The study, which aims to highlight the savings gap in the UK, found that just under three quarters (74%) of Scots under 65 said they have goals they want to achieve when aged 65 or over, such as travelling more often or for longer periods of time, taking up new hobbies or being a position to financially support their own children, grandchildren or stepchildren. Yet 47% believe a savings shortfall will prevent them from realising this.
Given the latest UK household savings ratio is also at 5.9%, only slightly up on the all-time low of 4.6%, this also demonstrates that lack of savings is an overall block. When it comes to considering life aged 65 or over, people are optimistic with nearly half (43%) expecting to live longer than the actual life expectancy.

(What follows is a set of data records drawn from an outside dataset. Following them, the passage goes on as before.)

(* ===== verification/Outbound.v ===== *)
(** * Responses

    [network/udp.go]: [sendUDPResponse], [encodeUDPResponse],
    [encodeUDPWireResponseMessage] and [outboundMessagePriority], and the wrappers
    of [network/reliability.go].  [marshal] is [json.Marshal], [write] what the
    connection makes of a packet. *)
From S2P Require Import Prelude Keys Values Snapshot Messages Packet Config Float64 Metrics Budget Registry.
From S2P Require Import Window ReliableIn ReliableOut UdpClients.

(** ** Wrappers *)
Definition Prioritize (message : GoAny) (priority : OutboundPriority) : GoAny :=
  AnyValue (MWirePriority message priority).
Definition PrioritizeLow (message : GoAny) : GoAny := Prioritize message OutboundPriorityLow.
Definition PrioritizeHigh (message : GoAny) : GoAny := Prioritize message OutboundPriorityHigh.
Definition PrioritizeEssential (message : GoAny) : GoAny := Prioritize message OutboundPriorityEssential.

Definition Deliver (message : GoAny) (class : DeliveryClass) : GoAny :=
  AnyValue (MWireDelivery message class).
Definition DeliverReliableOrdered (message : GoAny) : GoAny := Deliver message DeliveryReliableOrdered.
Definition DeliverReliableUnordered (message : GoAny) : GoAny := Deliver message DeliveryReliableUnordered.
Definition DeliverUnreliable (message : GoAny) : GoAny := Deliver message DeliveryUnreliable.

(** ** Priorities *)
Fixpoint outboundMessagePriority (message : GoAny) : OutboundPriority :=
  match message with
  | AnyValue (MWirePriority _ priority) => priority
  | AnyValue (MWireDelivery message _) => outboundMessagePriority message
  | AnyValue (MAuthenticationResponse _) | AnyValue (MWelcome _) | AnyValue (MErrorMessage _)
  | AnyValue (MDisconnectMessage _) => OutboundPriorityEssential
  | AnyValue (MPong _) => OutboundPriorityHigh
  | AnyValue (MResponseMessage value) =>
      if negb (resp_OK value) then OutboundPriorityEssential else OutboundPriorityHigh
  | _ => OutboundPriorityNormal
  end.

(** ** Encoding *)
Section Responses.
Context {World Body : Type}.
Context (registry : option (WireMessageRegistry (World := World))).
Context (marshal : GoAny -> result bytes).

Definition welcome_response (config : Config) (client : option WireState) (value : AuthenticationResponse)
    : Welcome :=
  match client with
  | Some wire =>
      if wireNegotiated wire ||
         ((0 <? maxPacketSize wire) && negb (maxPacketSize wire =? MaxUDPPacketSize config))
      then mkWelcome (authr_ClientID value) (authr_AuthenticatedID value) (wireVersion wire)
             (wireCapabilities wire) (wrap 32 (negotiatedMaxPacketSize config wire))
      else mkWelcome (authr_ClientID value) (authr_AuthenticatedID value) 0 0 0
  | None => mkWelcome (authr_ClientID value) (authr_AuthenticatedID value) 0 0 0
  end.

(** [None] is the nil client. *)
Fixpoint encodeUDPWireResponseMessage (config : Config) (client : option WireState) (message : GoAny)
    : result WireMessage :=
  match message with
  | AnyValue (MWirePriority message _) => encodeUDPWireResponseMessage config client message
  | AnyValue (MWireDelivery message class) =>
      let! wireMessage := encodeUDPWireResponseMessage config client message in
      let class :=
        if bool_decide (is_Some client) && negb (clientSupportsReliable client class)
        then DeliveryUnreliable else class in
      Ok (set_delivery wireMessage class (msg_DeliveryID wireMessage))
  | AnyValue (MAuthenticationResponse value) =>
      EncodeMessage registry (AnyValue (MWelcome (welcome_response config client value)))
  | AnyValue (MResponseMessage value) =>
      EncodeMessage registry (AnyValue (MErrorMessage
        (if resp_OK value then mkErrorMessage 0 "ok" else mkErrorMessage 1 (resp_Error value))))
  | _ => EncodeMessage registry message
  end.

Fixpoint encodeUDPResponse (config : Config) (message : GoAny) (sequence ack ackBits : Z) (wire : bool)
    : result bytes :=
  match message with
  | AnyValue (MWirePriority message _) => encodeUDPResponse config message sequence ack ackBits wire
  | _ =>
      if negb wire then marshal message
      else
        let! wireMessage := encodeUDPWireResponseMessage config None message in
        EncodePacketWithAcks sequence ack ackBits [wireMessage]
  end.

(** ** Sending *)

(** The JSON branch of [sendUDPResponse], for the client at [addr]. *)
Definition sendJSONResponse (config : Config) (write : bytes -> result unit)
    (s : UDPServer (Body := Body)) (addr : string) (message : GoAny) (sentAt : Z)
    : UDPServer * option bytes * result unit :=
  match clients s !! addr with
  | None => (s, None, Ok tt)
  | Some client =>
      let (c, sequence) := nextOutgoingSequenceLocked (sv_counters s) in
      let s := set_counters s c in
      match encodeUDPResponse config message sequence 0 0 false with
      | Err e => (s, None, Err e)
      | Ok payload =>
          let (c, r) := validateOutboundPacket config (cl_wire client) (sv_counters s) payload in
          let s := set_counters s c in
          match r with
          | Err e => (s, None, Err e)
          | Ok _ =>
              let (s, reserved) :=
                reserveOutboundBudget config s addr (zlen payload) (outboundMessagePriority message) false sentAt in
              if negb reserved then (s, None, Ok tt)
              else
                let (s, r) := write_packet write s addr payload in
                (s, Some payload, r)
          end
      end
  end.

(** [sendUDPResponse] to the client at [addr]; the packet is the one handed to the
    connection. *)
Definition sendUDPResponse (config : Config) (write : bytes -> result unit)
    (s : UDPServer (Body := Body)) (addr : string) (message : GoAny) (wire : bool) (sentAt : Z)
    : UDPServer * option bytes * result unit :=
  if negb wire then sendJSONResponse config write s addr message sentAt
  else
    match clients s !! addr with
    | None => (s, None, Ok tt)
    | Some client =>
        match encodeUDPWireResponseMessage config (Some (cl_wire client)) message with
        | Err e => (s, None, Err e)
        | Ok wireMessage =>
            sendToClient config write s addr wireMessage (outboundMessagePriority message) sentAt
        end
    end.
End Responses.

(** ** Facts *)
Lemma validate_fits config wire c payload :
  (validateOutboundPacket config wire c payload).2 = Ok tt ->
  zlen payload <= negotiatedMaxPacketSize config wire.
Proof.
  unfold validateOutboundPacket, negotiatedMaxPacketSize. set (limit := if _ && _ then _ else _).
  destruct (Z.leb_spec (zlen payload) limit) as [Hle|]; [|done]. intros _. revert Hle. unfold limit.
  destruct (Z.leb_spec (maxPacketSize wire) 0); [by destruct (_ && _)|].
  destruct (Z.ltb_spec (maxPacketSize wire) (MaxUDPPacketSize config)).
  - by rewrite (proj2 (Z.ltb_lt 0 _)), (proj2 (Z.ltb_lt _ _)) by lia.
  - rewrite Z.ltb_irrefl, andb_false_r. done.
Qed.

Lemma prepare_send_fits config wire window out c message :
  match (prepare_send config wire window out c message).2 with
  | Ok (_, _, payload) => zlen payload <= negotiatedMaxPacketSize config wire
  | Err _ => True
  end.
Proof.
  unfold prepare_send. destruct (prepareReliableMessage _ _ _ _ _) as [[[out' c'] message'] [[]|e]]; [|done].
  destruct (nextOutgoingSequenceLocked c') as [c'' sequence].
  destruct (EncodePacketWithAcks _ _ _ _) as [payload|e]; [|done].
  pose proof (validate_fits config wire c'' payload) as H.
  destruct (validateOutboundPacket config wire c'' payload) as [c3 [[]|e]]; [|done]. by apply H.
Qed.

Lemma finish_send_packet config out c message sequence payload sentAt reserved packet :
  sent_packet (finish_send config out c message sequence payload sentAt reserved) = Some packet ->
  packet = payload /\ reserved = true.
Proof.
  unfold finish_send. destruct reserved; [|done]. cbn [negb].
  destruct (if delivery_reliable (msg_Delivery message) then _ else _) as [[out' c'] [[]|e]]; [|done].
  by intros [= <-].
Qed.

Lemma sendToClient_fits {Body : Type} config write (s : UDPServer (Body := Body)) addr client message priority sentAt payload :
  clients s !! addr = Some client ->
  (sendToClient config write s addr message priority sentAt).1.2 = Some payload ->
  zlen payload <= negotiatedMaxPacketSize config (cl_wire client).
Proof.
  intros Hc. unfold sendToClient. rewrite Hc.
  pose proof (prepare_send_fits config (cl_wire client) (cl_window client) (cl_out client) (sv_counters s) message) as Hfit.
  destruct (prepare_send _ _ _ _ _ _) as [[out c] [[[message' sequence] packet]|e]]; [|done]. cbn [snd] in Hfit.
  destruct (reserveOutboundBudget _ _ _ _ _ _ _) as [s2 reserved].
  set (sent := finish_send _ _ _ _ _ _ _ _).
  destruct (sent_packet sent) as [packet'|] eqn:Hs; [|done]. apply finish_send_packet in Hs as [-> _].
  destruct (write_packet _ _ _ _) as [s4 r]. by intros [= <-].
Qed.

Lemma keeps_response {World Body : Type} (registry : option (WireMessageRegistry (World := World))) marshal
    config write (s : UDPServer (Body := Body)) addr message wire sentAt :
  keeps s (sendUDPResponse registry marshal config write s addr message wire sentAt).1.1.
Proof.
  unfold sendUDPResponse. destruct wire; cbn [negb].
  - destruct (clients s !! addr) as [client|]; [|done].
    destruct (encodeUDPWireResponseMessage _ _ _ _); [apply keeps_send | done].
  - unfold sendJSONResponse. destruct (clients s !! addr) as [client|]; [|done].
    destruct (nextOutgoingSequenceLocked _) as [c sequence].
    destruct (encodeUDPResponse _ _ _ _ _ _ _ _) as [packet|e]; [|done].
    destruct (validateOutboundPacket _ _ _ _) as [c' [[]|e]]; [|done].
    set (s1 := set_counters (set_counters s c) c').
    pose proof (keeps_reserve config s1 addr (zlen packet) (outboundMessagePriority message) false sentAt) as H1.
    destruct (reserveOutboundBudget _ _ _ _ _ _ _) as [s2 reserved]. cbn [fst] in H1.
    destruct (negb reserved); [done|]. pose proof (keeps_write write s2 addr packet) as H2.
    destruct (write_packet _ _ _ _) as [s3 r]. cbn [fst] in *. etrans; [exact H1 | exact H2].
Qed.

(** The priority of a response has no effect.  Wrapping a message with
    [Prioritize] changes neither what is sent nor what is dropped nor any counter:
    when the budget is short an essential response is dropped like any other. *)
Lemma response_priority_ignored {World Body : Type} (registry : option (WireMessageRegistry (World := World)))
    marshal config write (s : UDPServer (Body := Body)) addr message priority wire sentAt :
  sendUDPResponse registry marshal config write s addr (Prioritize message priority) wire sentAt =
  sendUDPResponse registry marshal config write s addr message wire sentAt.
Proof. destruct wire; reflexivity. Qed.

(** ** Properties *)

(** C18: no response exceeds the packet size.  A packet that [sendUDPResponse] hands
    to the connection, wire or JSON, wrapped or not, is at most as long as the
    negotiated maximum of its client. *)
Theorem response_fits {World Body : Type} (registry : option (WireMessageRegistry (World := World))) marshal
    config write (s : UDPServer (Body := Body)) addr client message wire sentAt payload :
  clients s !! addr = Some client ->
  (sendUDPResponse registry marshal config write s addr message wire sentAt).1.2 = Some payload ->
  zlen payload <= negotiatedMaxPacketSize config (cl_wire client).
Proof.
  intros Hc. unfold sendUDPResponse. destruct wire; cbn [negb].
  - rewrite Hc. destruct (encodeUDPWireResponseMessage _ _ _ _) as [wireMessage|e]; [|done].
    by apply sendToClient_fits.
  - unfold sendJSONResponse. rewrite Hc. destruct (nextOutgoingSequenceLocked _) as [c sequence].
    destruct (encodeUDPResponse _ _ _ _ _ _ _ _) as [packet|e]; [|done].
    pose proof (validate_fits config (cl_wire client) (sv_counters (set_counters s c)) packet) as Hfit.
    destruct (validateOutboundPacket _ _ _ _) as [c' [[]|e]]; [|done].
    destruct (reserveOutboundBudget _ _ _ _ _ _ _) as [s2 reserved]. destruct reserved; [|done]. cbn [negb].
    destruct (write_packet _ _ _ _) as [s3 r]. intros [= <-]. by apply Hfit.
Qed.

(** ** Witnesses *)

(** A pong to a new client. *)
Lemma response_fits_witness :
  let s := (acceptClientRequest (Body := unit) DefaultConfig NewUDPServer "a" 0 0 0 0).1 in
  let registry := match NewDefaultWireMessageRegistry (World := unit) with Ok r => Some r | Err _ => None end in
  let sent := (sendUDPResponse registry (fun _ => Ok []) DefaultConfig (fun _ => Ok tt) s "a"
                 (PrioritizeLow (AnyValue (MPong (mkPong 7)))) true 0).1.2 in
  exists payload, sent = Some payload /\ zlen payload <= 1200.
Proof.
  intros s registry sent.
  assert (bool_decide (is_Some sent) = true) as Hsent by (vm_compute; reflexivity).
  destruct sent as [payload|] eqn:Hp; [|done]. exists payload. split; [done|].
  assert (negotiatedMaxPacketSize DefaultConfig (cl_wire (new_client (Body := unit) DefaultConfig "a" 0)) = 1200) as <-
    by (vm_compute; reflexivity).
  refine (response_fits registry (fun _ => Ok []) DefaultConfig (fun _ => Ok tt) s "a" _ _ true 0 payload _ Hp).
  vm_compute. reflexivity.
Defined.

Despite recognition of the importance of saving in achieving aspirations, people under the age of 65 are not actively saving for when they are 65 and over. Just under a third (31%) of those who are yet to retire do not have either a private or workplace pension. While 13% of all adults in Scotland have no savings or investments.

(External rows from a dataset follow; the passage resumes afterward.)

(** An object that is left has at least the priority of each one that was left out. *)
Lemma kept_priority config source objects n t i t' i' :
  keeps_names roundtrip objects ->
  let left := without (clone objects) (take n (snapshotDropCandidates config source objects)) in
  is_Some (lookup_object left t i) ->
  is_Some (lookup_object objects t' i') -> lookup_object left t' i' = None ->
  priority_of config source objects t' i' <= priority_of config source objects t i.
Proof.
  intros Hclone%CloneSnapshotData_names left Hkept Hin Hout. unfold left in *.
  pose proof (go_sort_sorted candidate_less (map (candidate_of config (src_SnapshotPriorities source objects))
    (snapshot_entries objects))) as Hsorted.
  fold (snapshotDropCandidates config source objects) in Hsorted.
  rewrite <- (take_drop n (snapshotDropCandidates config source objects)) in Hsorted.
  rewrite lookup_without in Hkept, Hout.
  destruct (existsb (names t i) _) eqn:Ht; [by destruct Hkept|].
  destruct (existsb (names t' i') _) eqn:Ht'.
  2:{ destruct (proj2 (Hclone t' i') Hin) as [v Hv]. congruence. }
  apply existsb_exists in Ht' as (c' & Hc'%list_elem_of_In & [Et'%bool_decide_eq_true Ei'%bool_decide_eq_true]%andb_true_iff).
  assert (exists c, c ∈ drop n (snapshotDropCandidates config source objects) /\
    cand_objectType c = t /\ cand_objectID c = i) as (c & Hc & Et & Ei).
  { set (c := mkCandidate t i (priority_of config source objects t i)).
    assert (c ∈ snapshotDropCandidates config source objects) as Hc.
    { apply elem_of_candidates. split; [by apply Hclone | done]. }
    rewrite <- (take_drop n (snapshotDropCandidates config source objects)) in Hc.
    apply elem_of_app in Hc as [Hc|Hc]; [exfalso | by exists c].
    apply not_true_iff_false in Ht. apply Ht, existsb_exists. exists c.
    split; [by apply list_elem_of_In | unfold names; by rewrite !bool_decide_true]. }
  assert (c' ∈ snapshotDropCandidates config source objects /\ c ∈ snapshotDropCandidates config source objects)
    as [Hm' Hm].
  { split; rewrite <- (take_drop n (snapshotDropCandidates config source objects)); apply elem_of_app; auto. }
  apply elem_of_candidates in Hm' as [_ Hp'], Hm as [_ Hp]. rewrite Et', Ei' in Hp'. rewrite Et, Ei in Hp.
  assert (not_after candidate_less c' c) as Hafter by (by eapply StronglySorted_app_1_elem_of).
  unfold not_after, candidate_less in Hafter. case_decide as Heq; [lia|]. apply Z.ltb_ge in Hafter. lia.
Qed.
(* ===== verification/Server.v ===== *)
(** * The UDP server as a whole

    [network/udp.go]: [handleMessage] and [advanceAndMaybeBroadcast], the two
    entry points of the server, over the runtime, the game and the client table
    together.  The state of the server is one world: the runtime and, as the
    state that hooks and response writers may touch, the game's own state with the
    client table.  The socket is the function [conn], the clock an argument, and a
    handler runs from start to end (the loop that reads the socket is one
    goroutine; the ticks of the other one interleave between handlers). *)
From S2P Require Import Prelude Keys Values Snapshot Messages Packet Config InputBuffer Registry Scenes Float64.
From S2P Require Import Interest Metrics Runtime View Budget Window ReliableIn ReliableOut UdpClients Outbound UdpSnapshot.
From S2P Require Import Payload Decode.

(** ** Data *)

(** The payload of a [ClientInput]: the [PlayerInput] or a copy of the bytes. *)
Inductive InputPayload :=
| InputPlayer (input : PlayerInput)
| InputBytes (payload : bytes).

(** [udpIncomingMessage], the delivery aside. *)
Record IncomingBody := mkBody {
  ib_messageType : WireMessageType;
  ib_request : RequestMessage;
  ib_payload : GoAny
}.

Abbreviation incoming := (udpIncomingMessage (Body := IncomingBody)).
Abbreviation Net := (UDPServer (Body := IncomingBody)).

Record udpIncomingPacket := mkIncomingPacket {
  ip_sequence : Z;
  ip_ack : Z;
  ip_ackBits : Z;
  ip_wire : bool;
  ip_version : Z;
  ip_messages : list incoming
}.

Definition no_request : RequestMessage := mkRequest "" 0 "" "" "" [].

Definition emptyRequestMessage (request : RequestMessage) : bool :=
  bool_decide (rm_Type request = ""%string) && (rm_Sequence request =? 0) &&
  bool_decide (rm_ObjectType request = ""%string) && bool_decide (rm_ObjectID request = ""%string) &&
  bool_decide (rm_Action request = ""%string) && (zlen (rm_Data request) =? 0).

Definition isAuthenticationRequest (request : RequestMessage) : bool :=
  let messageType := ToLower (TrimSpace (rm_Type request)) in
  bool_decide (messageType = "auth"%string) || bool_decide (messageType = "authentication"%string).

(** What the server calls outside the repository: [json.Unmarshal] into a
    [RequestMessage]; [json.Marshal] of a response and of the snapshot envelopes;
    [json.Marshal] of a payload with [json.Unmarshal] into a [SceneSwitchRequest], and
    [json.Unmarshal] of request data into one; [Error], the text of an error;
    reflection, as in [Decode]; the rest is as in [Interest] and [UdpSnapshot]. *)
Class Libraries := {
  unmarshalRequest : bytes -> result RequestMessage;
  marshal : GoAny -> result bytes;
  remarshalScene : GoAny -> SceneSwitchRequest -> result SceneSwitchRequest;
  Unmarshal : bytes -> result SceneID;
  error_text : GoError -> string;
  EqualFold : string -> string -> bool;
  ParseFloat : string -> option f64;
  library_reflection :: Reflection;
  marshalSnapshot : SnapshotMessage -> result bytes;
  marshalDelta : DeltaSnapshotMessage -> result bytes;
  Marshal : GoValue -> option string;
  DeepEqual : GoValue -> GoValue -> bool;
  roundtrip : SnapshotData -> option SnapshotData;
  elapsed : SnapshotData -> Z
}.

(** [decodePayload] of a [SceneSwitchRequest]: the scene it names. *)
Definition decodeScenePayload {libraries : Libraries} (payload : GoAny) : result SceneID :=
  let! request := decode_as remarshalScene (mkSceneSwitchRequest "") payload in Ok (ssr_TargetScene request).

Section Server.
Context {Obj Factory G : Type} {libraries : Libraries}.
Abbreviation Game := (G * Net)%type.
Abbreviation World := (World Obj Factory InputPayload Game).
Abbreviation Runtime := (Runtime Obj Factory InputPayload).
Context `{!GameCode Obj Factory InputPayload Game}.

(** The registry of the runtime. *)
Context (registry : option (WireMessageRegistry (World := World))).

(** The connection: what [WriteToUDP] answers; [None] is the nil connection. *)
Abbreviation Conn := (option (string -> bytes -> result unit)).

(** ** The client table inside the world *)
Definition net (w : World) : Net := w.2.2.
Definition on_net (w : World) (f : Net -> Net) : World := (w.1, (w.2.1, f w.2.2)).

Definition client_at (w : World) (addr : string) : option (UDPClient (Body := IncomingBody)) :=
  clients (net w) !! addr.
Definition client_id (w : World) (addr : string) : string :=
  default ""%string (cl_id <$> client_at w addr).
Definition is_authenticated (w : World) (addr : string) : bool :=
  default false (cl_authenticated <$> client_at w addr).
Definition connection_id (w : World) (addr : string) : string :=
  default ""%string (cl_connectionID <$> client_at w addr).

(** ** Decoding *)
Definition request_of (sequence : Z) (decoded : GoAny) : RequestMessage :=
  match decoded with
  | AnyValue (MClientHello _) => mkRequest "auth" sequence "" "" "" []
  | AnyValue (MObjectRequest value) =>
      mkRequest "" sequence (req_ObjectType value) (req_ObjectID value) (req_Action value) (req_Data value)
  | AnyValue (MPlayerInput value) => mkRequest "" sequence "player" (pin_ObjectID value) "input" []
  | _ => no_request
  end.

Definition payload_of (decoded : GoAny) : GoAny :=
  match decoded with AnyValue (MObjectRequest _) => AnyNil | _ => decoded end.

(** The loop of [decodeUDPWirePacket]. *)
Fixpoint decode_messages (sequence : Z) (messages : list WireMessage) : result (list incoming) :=
  match messages with
  | [] => Ok []
  | message :: messages =>
      let! decoded := DecodeMessage registry message in
      let! rest := decode_messages sequence messages in
      Ok (mkIncoming (mkBody (msg_Type message) (request_of sequence decoded) (payload_of decoded))
            (msg_Delivery message) (msg_DeliveryID message) :: rest)
  end.

Definition decodeUDPWirePacket (payload : bytes) : result udpIncomingPacket :=
  let! packet := DecodePacket payload in
  let! messages := decode_messages (pkt_Sequence packet) (pkt_Messages packet) in
  Ok (mkIncomingPacket (pkt_Sequence packet) (pkt_Ack packet) (pkt_AckBits packet) true
        (pkt_Version packet) messages).

Definition decodeUDPIncomingPacket (payload : bytes) : result udpIncomingPacket :=
  if isWirePacket payload then decodeUDPWirePacket payload
  else
    let! request := unmarshalRequest payload in
    Ok (mkIncomingPacket (rm_Sequence request) 0 0 false 0
          [mkIncoming (mkBody WireMessageUnknown request AnyNil) DeliveryUnreliable 0]).

(** ** Inputs *)
Definition bufferDecodedInput (addr : string) (packetSequence now : Z) (payload : GoAny) (w : World)
    : World * (bool * result unit) :=
  match payload with
  | AnyValue (MPlayerInput input) =>
      let sequence := if pin_Sequence input =? 0 then packetSequence else pin_Sequence input in
      let (r, e) := BufferClientInput w.1
        (mkInput (client_id w addr) sequence (pin_Tick input) "player" (pin_ObjectID input)
           (pin_ObjectID input) (InputPlayer input) now) now in
      ((r, w.2), (negb (pin_Tick input =? 0), e))
  | AnyValue (MGenericClientInput input) =>
      let sequence := if gci_Sequence input =? 0 then packetSequence else gci_Sequence input in
      let (r, e) := BufferClientInput w.1
        (mkInput (client_id w addr) sequence (gci_Tick input) (gci_ObjectType input) (gci_ObjectID input)
           (gci_TargetID input) (InputBytes (gci_Payload input)) now) now in
      ((r, w.2), (true, e))
  | _ => (w, (false, Ok tt))
  end.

While over half (53%) of those pre-retirement hold private or workplace pensions, of those just one in five (20%) said they felt confident they knew how much they should be saving into their pension every month to comfortably afford the standard of living they expect from their retirement.
The study also found that on average, those with a workplace pension in Scotland save 6.95% of their salary into their pension – slightly less than the national average of 7.25%.

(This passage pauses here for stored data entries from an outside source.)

(** ** Facts about identifiers *)
Lemma pretty_N_plain (n : N) : Forall (fun b => plain_byte b = true) (bytes_of_string (pretty n)).
Proof.
  assert (forall n s, Forall (fun b => plain_byte b = true) (bytes_of_string s) ->
    Forall (fun b => plain_byte b = true) (bytes_of_string (pretty_N_go n s))) as H.
  { clear n. intros n. induction (N.lt_wf_0 n) as [n _ IH]. intros s Hs.
    destruct (decide (0 < n)%N) as [Hn|Hn]; [|replace n with 0%N by lia; by rewrite pretty_N_go_0].
    rewrite pretty_N_go_step by done. apply IH; [by apply N.div_lt|]. cbn [String.list_byte_of_string].
    constructor; [|done]. unfold pretty_N_char. by repeat case_match. }
  unfold pretty, pretty_N. destruct (decide _); [by repeat constructor | apply H; constructor].
Qed.

Lemma player_id_key n : key_ok (player_id n).
Proof.
  split; [|done]. apply key_normal_plain. unfold player_id.
  assert (forall s, bytes_of_string ("player-" +:+ s) = bytes_of_string "player-" ++ bytes_of_string s) as -> by done.
  apply Forall_app. split; [by repeat constructor | apply pretty_N_plain].
Qed.

Lemma player_id_inj n m : 0 <= n -> 0 <= m -> player_id n = player_id m -> n = m.
Proof.
  unfold player_id. intros Hn Hm H. apply (inj (String.append "player-")) in H. apply (inj pretty) in H. lia.
Qed.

To secure enough money to live comfortably in retirement, a commonly cited rule of thumb is that total contributions from both employer and employee are approximately half your age as a percentage of salary. For example, a 20-year-old should be saving 10% of their income.
Anne Torry, Head of Zurich UK Life, commented: “It is positive that people are so optimistic about their long term future and have clear goals they want to achieve after the age of 65, from travelling the world to starting a new hobby or financially supporting loved ones. Yet, when it comes to realising goals, whether in the long or immediate term, money is a clear brake on ambition with a lack of savings fundamental to realising aspirations. Despite realising this, our research shows just half of non-retired people have pension provision. This simply will not be enough to support the aspirations that people have.
“More has to be done to inspire people to take action and start saving. Small steps such as reviewing everyday spending to realise a saving that can be used to increase monthly pension contributions will have a huge impact over the long term, as will taking full advantage of support within the workplace and contributions from employers. In a low interest rate environment, a professional adviser can also help to create a plan and make the most of savings. The earlier action is taken, the more likely it is that your savings will be sufficient to realise your aspirations today and in the future.”
To help consumers prepare for the future and achieve the lifestyle they want in retirement, Zurich has launched ‘Zurich FutureYou’, including tools to help people imagine, plan and manage their own financial well-being. Zurich FutureYou is designed to support people along their financial journey with interactive and methods of planning that are entirely personalised, to ensure engagement with savings matches individual aspirations.